A pediatric example involved a 4-week-old infant with poor feeding, “trouble breathing,” normal saturation, and bilateral crackles. The agent anchored on heart failure and cascaded into BNP, echocardiography, and ECG while failing to prioritize more likely pediatric etiologies given the age and presentation. This case illustrates how early miscalibration of the hypothesis set can distort all downstream information acquisition.
These examples support the benchmark’s broader claim that sequential reasoning can derail even when knowledge of canonical presentations is present. The clinically salient problem is therefore not only wrong answers, but wrong paths.
7. Relation to other benchmarks, limitations, and broader significance
VivaBench is explicitly contrasted with knowledge-centric QA benchmarks such as MedQA, PubMedQA, and MultiMedQA, which test factual recall or short reasoning over fully specified inputs. It is also distinguished from interactive medical environments such as AI Hospital, AgentClinic, and AMIE. The paper argues that those environments often rely on human-in-the-loop or non-deterministic multi-LLM components, whereas VivaBench emphasizes open-source structured cases, standardized coding through SNOMED-CT, LOINC, and ICD-10, deterministic information retrieval, and an extensible evaluation framework centered on diagnostic sequential decision-making (Chiu et al., 11 Oct 2025).
The released repository is hosted at https://huggingface.co/datasets/chychiu/VivaBench/. Each entry includes source metadata, the free-text vignette, ground-truth diagnoses and differentials, and a machine-readable JSON case object aligned with the evaluation framework. Cases are derived from published case reports and other publicly available sources; no private patient datasets were used in the released benchmark. Ethical review and formal licensing terms are not specified in the paper.

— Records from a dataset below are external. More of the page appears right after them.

(** The bits that are set lie beyond the present slot, and the search finds the first one. *)
Lemma next_set_bit_ok bitmap offset :
  0 <= offset < 64 -> 0 < bitmap < 2 ^ 64 -> (forall j, 0 <= j < 64 -> Z.testbit bitmap j = true -> offset < j) ->
  exists i, next_set_bit bitmap offset = Done (Some i) /\ 0 <= i < 64 /\ Z.testbit bitmap i = true
            /\ forall j, 0 <= j < 64 -> Z.testbit bitmap j = true -> i <= j.
Proof.
  intros Ho Hb Hbits. unfold next_set_bit. rewrite assert_ltb by lia. cbn [mbind outcome_bind]. rewrite (proj2 (Z.eqb_neq bitmap 0)) by lia.
  assert (Hlog : 0 <= Z.log2 bitmap < 64) by (split; [apply Z.log2_nonneg | apply Z.log2_lt_pow2; lia]).
  pose proof (Hbits _ Hlog (Z.bit_log2 bitmap ltac:(lia))) as Hlt.
  assert (Hsh : 0 < Z.shiftr bitmap offset).
  { apply Z.le_neq. split; [apply Z.shiftr_nonneg; lia |]. intros E.
    pose proof (Z.shiftr_spec bitmap offset (Z.log2 bitmap - offset) ltac:(lia)) as Hb'.
    rewrite <- E, Z.testbit_0_l, Z.sub_add, Z.bit_log2 in Hb' by lia. done. }
  rewrite (proj2 (Z.eqb_neq _ 0)) by lia. destruct (trailing_zeros_spec _ Hsh) as (Hz0 & Hz1 & Hz2).
  set (z := trailing_zeros _) in *. rewrite Z.shiftr_spec in Hz1 by done.
  assert (z + offset < 64).
  { apply Z.nle_gt. intros Hge. rewrite <- (Z.mod_small bitmap (2 ^ 64)), Z.mod_pow2_bits_high in Hz1 by lia. done. }
  rewrite u_add_Done by (unfold is_usize; lia). exists (z + offset). split_and!; try done; try lia. intros j Hj Hjb.
  apply Z.nlt_ge. intros Hc. pose proof (Hbits j Hj Hjb). specialize (Hz2 (j - offset) ltac:(lia)).
  rewrite Z.shiftr_spec, Z.sub_add in Hz2 by lia. congruence.
Qed.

The authors also report a contamination analysis suggesting that the evaluated models did not simply memorize the source PubMed reports.

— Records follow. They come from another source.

(** Every entry moves down a bounded number of wheels. *)
Definition weight (h : memory) (c : Core) : Z := total (fun p => wheel_index (c_now c) (deadline_of h p) + 1) (ptrs c).

Lemma wheel_index_range h c p : core_ok h c -> p ∈ ptrs c -> 0 <= wheel_index (c_now c) (deadline_of h p) < 6.
Proof.
  intros Hok Hp. destruct (ptrs_memory h c p Hok Hp) as (e & He & _ & _ & Hlt & Hturn). pose proof (co_now _ _ Hok) as [? _].
  unfold deadline_of. rewrite He. destruct (placed_exists (c_now c) (deadline e) ltac:(lia) Hturn) as (l & Hl & Hpl).
  by rewrite (wheel_index_placed _ _ l) by (done || lia).
Qed.

Lemma total_bounds {A} (f : A -> Z) l lo hi : (forall x, x ∈ l -> lo <= f x <= hi) -> lo * Z.of_nat (length l) <= total f l <= hi * Z.of_nat (length l).
Proof.
  induction l as [| x l IH]; intros Hf; cbn [total length]; [lia |]. specialize (Hf x ltac:(left)) as Hx.
  specialize (IH (fun y Hy => Hf y (list_elem_of_further _ _ _ Hy))). lia.
Qed.

Lemma weight_bounds h c : core_ok h c -> Z.of_nat (length (ptrs c)) <= weight h c <= 6 * Z.of_nat (length (ptrs c)).
Proof.
  intros Hok. rewrite <- (Z.mul_1_l (Z.of_nat _)) at 1. apply total_bounds. intros p Hp. pose proof (wheel_index_range h c p Hok Hp). lia.
Qed.

Lemma weight_decreases now h c e next h' c' d :
  core_ok h c -> polled now h c e next h' c' -> c_now c <= now -> core_next_deadline c = Done (Some d) -> d_ticks d <= now -> weight h' c' < weight h c.
Proof.
  intros Hok Hpo Hle Hn Hd. pose proof (next_bounds h c _ Hok Hn) as (_ & _ & q & Hq & Hst). pose proof (co_now _ _ Hok) as [Hn0 _].
  unfold weight. set (f := fun p => wheel_index (c_now c) (deadline_of h p) + 1). set (g := fun p => wheel_index (c_now c') (deadline_of h' p) + 1).
  assert (Hg : forall p, p ∈ ptrs c -> now < deadline_of h p -> g p <= f p /\ (slot_start (deadline_of h p) (wheel_index (c_now c) (deadline_of h p)) <= now -> g p < f p)).
  { intros p Hp Hlt. destruct (ptrs_memory h c p Hok Hp) as (e0 & He & _ & _ & _ & Hturn). unfold g, f.
    rewrite (po_now _ _ _ _ _ _ _ Hpo), (fired_deadline _ _ _ p (po_fired _ _ _ _ _ _ _ Hpo)).
    destruct (wheel_index_advance (c_now c) now (deadline_of h p)) as [H1 H2]; [lia | done | unfold deadline_of; by rewrite He |]. split; [lia |]. intros Hs. specialize (H2 Hs). lia. }
  assert (Hf1 : forall p, p ∈ ptrs c -> 1 <= f p) by (intros p Hp; pose proof (wheel_index_range h c p Hok Hp); unfold f; lia).
  rewrite (total_perm g _ _ (po_ptrs _ _ _ _ _ _ _ Hpo)), (total_perm f _ _ (due_later h now (ptrs c))), total_app.
  assert (Hle' : total g (later h now (ptrs c)) <= total f (later h now (ptrs c))).
  { apply total_le_in, Forall_forall. intros p [Hlt Hp]%elem_of_later. by apply Hg. }
  assert (Hdue : 0 <= total f (due h now (ptrs c))).
  { pose proof (total_bounds f (due h now (ptrs c)) 0 7) as Hb. rewrite Z.mul_0_l in Hb. apply Hb. intros p [_ Hp]%elem_of_due.
    pose proof (wheel_index_range h c p Hok Hp). unfold f. lia. }
  destruct (Z.le_gt_cases (deadline_of h q) now) as [Hqd | Hql].
  - destruct (proj1 (elem_of_Permutation (due h now (ptrs c)) q)) as [r Hr]; [by apply elem_of_due |].
    rewrite (total_perm f _ _ Hr) in *. cbn [total] in *. pose proof (Hf1 q Hq).
    pose proof (total_bounds f r 0 7) as Hb. rewrite Z.mul_0_l in Hb. assert (0 <= total f r); [| lia]. apply Hb. intros p Hp.
    assert (p ∈ due h now (ptrs c)) as [_ Hpin]%elem_of_due by (rewrite Hr; by right). pose proof (wheel_index_range h c p Hok Hpin). unfold f. lia.
  - destruct (proj1 (elem_of_Permutation (later h now (ptrs c)) q)) as [r Hr]; [by apply elem_of_later |].
    rewrite (total_perm g _ _ Hr), (total_perm f _ _ Hr) in *. cbn [total] in *. destruct (Hg q Hq Hql) as [_ Hlt]. specialize (Hlt ltac:(lia)).
    assert (total g r <= total f r); [| lia]. apply total_le_in, Forall_forall. intros p Hp.
    assert (p ∈ later h now (ptrs c)) as [? Hpin]%elem_of_later by (rewrite Hr; by right). by apply Hg.
Qed.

Several limitations are stated directly. The dataset is modest relative to large QA corpora and is largely derived from case reports, which may bias it toward academic or atypical narratives. The deterministic mapper cannot capture the full variability of clinical communication, while the LLM mapper, despite high empirical determinism, introduces a residual non-determinism concern. Each model was run once because of computational cost, so stochastic variability across long horizons was not explored. The viva protocol itself is a simplification of real encounters: it omits cost, time-to-result, and multi-user constraints and provides only a limited toolset.
The broader significance of VivaBench lies in the specific capability gap it exposes: a persistent difference between encoded medical knowledge and the agentic capacity to plan, gather, revise, and calibrate under uncertainty. This suggests that advancing medical LLMs for clinical decision support will require progress in information-seeking recall, hypothesis revision, confidence calibration, and safety-critical screening, not merely stronger single-turn diagnostic synthesis. A plausible implication is that benchmarks of this form will remain important beyond medicine, because they make sequential reasoning trajectories explicit and measurable in complex, partially observable decision environments.